* **Assigned task**
Repeat the data exactly, so that every line matches the original.

* **Given records**
(* ===== verification/Table.v ===== *)
(** * Table.v: tables and their B-tree indexes (src/sql/executor.rs, 99-500)

    [BTreeIndex] and [Table] with their operations: migration of legacy rows,
    index rebuilding, indexed insertion and replacement, unique-conflict
    detection and the choice of candidate rows for a predicate.

    The specification is [Coherent]: the index map is exactly what the rows
    say, and each Bloom filter admits every indexed key.  Rebuilding
    establishes it; the two incremental operations preserve it. *)

From stdpp Require Import fin_map_dom.
From S2P Require Import Prelude Machine Float64 Like Types Concrete Keys.

(** ** Data *)

Record BTreeIndex := {
  ix_definition : IndexDef;
  ix_entries : gmap IndexKey (gset N);
  ix_bloom : BloomFilter;
}.

Record Table := {
  tb_schema : TableSchema;
  tb_rows : list Row;
  tb_row_ids : list N;
  tb_next_row_id : N;
  tb_primary_key_index : gmap string nat;
  tb_indexes : gmap string BTreeIndex;
  tb_bloom_false_positive_rate : f64;
}.

Definition with_schema (t : Table) (s : TableSchema) : Table :=
  {| tb_schema := s; tb_rows := tb_rows t; tb_row_ids := tb_row_ids t;
     tb_next_row_id := tb_next_row_id t; tb_primary_key_index := tb_primary_key_index t;
     tb_indexes := tb_indexes t;
     tb_bloom_false_positive_rate := tb_bloom_false_positive_rate t |}.
Definition with_rows (t : Table) (rows : list Row) (ids : list N) : Table :=
  {| tb_schema := tb_schema t; tb_rows := rows; tb_row_ids := ids;
     tb_next_row_id := tb_next_row_id t; tb_primary_key_index := tb_primary_key_index t;
     tb_indexes := tb_indexes t;
     tb_bloom_false_positive_rate := tb_bloom_false_positive_rate t |}.

(** ** Automatic indexes *)

Definition index_on (name : string) (columns : list string) (unique : bool) : IndexDef :=
  {| index_name := name; index_columns := columns; index_unique := unique;
     index_automatic := true |}.

Definition constraint_index (table : string) (c : TableConstraint) : option IndexDef :=
  match c with
  | CPrimaryKey name columns =>
      Some (index_on (unwrap_or name (table +:+ "_pk")) columns true)
  | CUnique name columns =>
      Some (index_on (unwrap_or name (table +:+ "_" +:+ join_with "_" columns +:+ "_uk"))
              columns true)
  | CForeignKey fk =>
      Some (index_on (unwrap_or (fk_name fk)
              (table +:+ "_" +:+ join_with "_" (fk_columns fk) +:+ "_fk"))
              (fk_columns fk) false)
  | CCheck _ _ => None
  end.

Definition add_column_index (table : string) (indexes : list IndexDef) (c : ColumnDef) :
    list IndexDef :=
  let covered := existsb (λ i, bool_decide (index_columns i = [col_name c])) indexes in
  if col_primary_key c && negb covered then
    indexes ++ [index_on (table +:+ "_" +:+ col_name c +:+ "_pk") [col_name c] true]
  else if col_unique c && negb covered then
    indexes ++ [index_on (table +:+ "_" +:+ col_name c +:+ "_uk") [col_name c] true]
  else indexes.
(** ** Scans *)

(** The filter of [relation_from_table], [execute_update] and
    [execute_delete]: a row outside the candidate set is skipped. *)
Definition is_candidate (t : Table) (ids : option (gset N)) (position : nat) : bool :=
  is_none_or (λ ids, is_some_and (λ id, bool_decide (id ∈ ids)) (tb_row_ids t !! position)) ids.

Definition table_columns (t : Table) (visible_name : string) : list BoundColumn :=
  (λ c, {| bc_table := visible_name; bc_name := col_name c |}) <$> schema_columns (tb_schema t).

Definition relation_from_table `{RustStd} (t : Table) (visible_name : string)
    (selection : option Expr) : Relation :=
  let ids := (candidate_row_ids t selection).1 in
  {| rel_columns := table_columns t visible_name;
     rel_rows := (filter (λ pr, is_candidate t ids pr.1) (imap pair (tb_rows t))).*2 |}.

(** ** Joins *)

Definition hash_join_indices (e : Expr) (l r : list BoundColumn) : option (nat * nat) :=
  match e with
  | EBinary (EColumn lq ln) (OpCompare CmpEqual) (EColumn rq rn) =>
      match resolve_column l lq ln, resolve_column r rq rn with
      | Ok i, Ok j => Some (i, j)
      | _, _ =>
          match resolve_column l rq rn, resolve_column r lq ln with
          | Ok i, Ok j => Some (i, j)
          | _, _ => None
          end
      end
  | _ => None
  end.

Definition nulls (n : nat) : Row := replicate n VNull.

(** The rows of the right side that no left row matched, for RIGHT JOIN. *)
Definition unmatched_right (left_width : nat) (rows : list Row) (matched : list bool) : list Row :=
  omap (λ '(position, row),
    if bool_decide (matched !! position = Some true) then None
    else Some (nulls left_width ++ row)) (imap pair rows).

Definition right_map (rows : list Row) (index : nat) : outcome (gmap string (list nat)) :=
  foldM (λ (m : gmap string (list nat)) (pr : nat * Row),
    v ← vec_index pr.2 index;
    Ok (if is_null v then m
        else <[hash_join_key v := default [] (m !! hash_join_key v) ++ [pr.1]]> m))
    ∅ (imap pair rows).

* **Solution**
(* ===== verification/Table.v ===== *)
(** * Table.v: tables and their B-tree indexes (src/sql/executor.rs, 99-500)

    [BTreeIndex] and [Table] with their operations: migration of legacy rows,
    index rebuilding, indexed insertion and replacement, unique-conflict
    detection and the choice of candidate rows for a predicate.

    The specification is [Coherent]: the index map is exactly what the rows
    say, and each Bloom filter admits every indexed key.  Rebuilding
    establishes it; the two incremental operations preserve it. *)

From stdpp Require Import fin_map_dom.
From S2P Require Import Prelude Machine Float64 Like Types Concrete Keys.

(** ** Data *)

Record BTreeIndex := {
  ix_definition : IndexDef;
  ix_entries : gmap IndexKey (gset N);
  ix_bloom : BloomFilter;
}.

Record Table := {
  tb_schema : TableSchema;
  tb_rows : list Row;
  tb_row_ids : list N;
  tb_next_row_id : N;
  tb_primary_key_index : gmap string nat;
  tb_indexes : gmap string BTreeIndex;
  tb_bloom_false_positive_rate : f64;
}.

Definition with_schema (t : Table) (s : TableSchema) : Table :=
  {| tb_schema := s; tb_rows := tb_rows t; tb_row_ids := tb_row_ids t;
     tb_next_row_id := tb_next_row_id t; tb_primary_key_index := tb_primary_key_index t;
     tb_indexes := tb_indexes t;
     tb_bloom_false_positive_rate := tb_bloom_false_positive_rate t |}.
Definition with_rows (t : Table) (rows : list Row) (ids : list N) : Table :=
  {| tb_schema := tb_schema t; tb_rows := rows; tb_row_ids := ids;
     tb_next_row_id := tb_next_row_id t; tb_primary_key_index := tb_primary_key_index t;
     tb_indexes := tb_indexes t;
     tb_bloom_false_positive_rate := tb_bloom_false_positive_rate t |}.

(** ** Automatic indexes *)

Definition index_on (name : string) (columns : list string) (unique : bool) : IndexDef :=
  {| index_name := name; index_columns := columns; index_unique := unique;
     index_automatic := true |}.

Definition constraint_index (table : string) (c : TableConstraint) : option IndexDef :=
  match c with
  | CPrimaryKey name columns =>
      Some (index_on (unwrap_or name (table +:+ "_pk")) columns true)
  | CUnique name columns =>
      Some (index_on (unwrap_or name (table +:+ "_" +:+ join_with "_" columns +:+ "_uk"))
              columns true)
  | CForeignKey fk =>
      Some (index_on (unwrap_or (fk_name fk)
              (table +:+ "_" +:+ join_with "_" (fk_columns fk) +:+ "_fk"))
              (fk_columns fk) false)
  | CCheck _ _ => None
  end.

Definition add_column_index (table : string) (indexes : list IndexDef) (c : ColumnDef) :
    list IndexDef :=
  let covered := existsb (λ i, bool_decide (index_columns i = [col_name c])) indexes in
  if col_primary_key c && negb covered then
    indexes ++ [index_on (table +:+ "_" +:+ col_name c +:+ "_pk") [col_name c] true]
  else if col_unique c && negb covered then
    indexes ++ [index_on (table +:+ "_" +:+ col_name c +:+ "_uk") [col_name c] true]
  else indexes.
(** ** Scans *)

(** The filter of [relation_from_table], [execute_update] and
    [execute_delete]: a row outside the candidate set is skipped. *)
Definition is_candidate (t : Table) (ids : option (gset N)) (position : nat) : bool :=
  is_none_or (λ ids, is_some_and (λ id, bool_decide (id ∈ ids)) (tb_row_ids t !! position)) ids.

Definition table_columns (t : Table) (visible_name : string) : list BoundColumn :=
  (λ c, {| bc_table := visible_name; bc_name := col_name c |}) <$> schema_columns (tb_schema t).

Definition relation_from_table `{RustStd} (t : Table) (visible_name : string)
    (selection : option Expr) : Relation :=
  let ids := (candidate_row_ids t selection).1 in
  {| rel_columns := table_columns t visible_name;
     rel_rows := (filter (λ pr, is_candidate t ids pr.1) (imap pair (tb_rows t))).*2 |}.

(** ** Joins *)

Definition hash_join_indices (e : Expr) (l r : list BoundColumn) : option (nat * nat) :=
  match e with
  | EBinary (EColumn lq ln) (OpCompare CmpEqual) (EColumn rq rn) =>
      match resolve_column l lq ln, resolve_column r rq rn with
      | Ok i, Ok j => Some (i, j)
      | _, _ =>
          match resolve_column l rq rn, resolve_column r lq ln with
          | Ok i, Ok j => Some (i, j)
          | _, _ => None
          end
      end
  | _ => None
  end.

Definition nulls (n : nat) : Row := replicate n VNull.

(** The rows of the right side that no left row matched, for RIGHT JOIN. *)
Definition unmatched_right (left_width : nat) (rows : list Row) (matched : list bool) : list Row :=
  omap (λ '(position, row),
    if bool_decide (matched !! position = Some true) then None
    else Some (nulls left_width ++ row)) (imap pair rows).

Definition right_map (rows : list Row) (index : nat) : outcome (gmap string (list nat)) :=
  foldM (λ (m : gmap string (list nat)) (pr : nat * Row),
    v ← vec_index pr.2 index;
    Ok (if is_null v then m
        else <[hash_join_key v := default [] (m !! hash_join_key v) ++ [pr.1]]> m))
    ∅ (imap pair rows).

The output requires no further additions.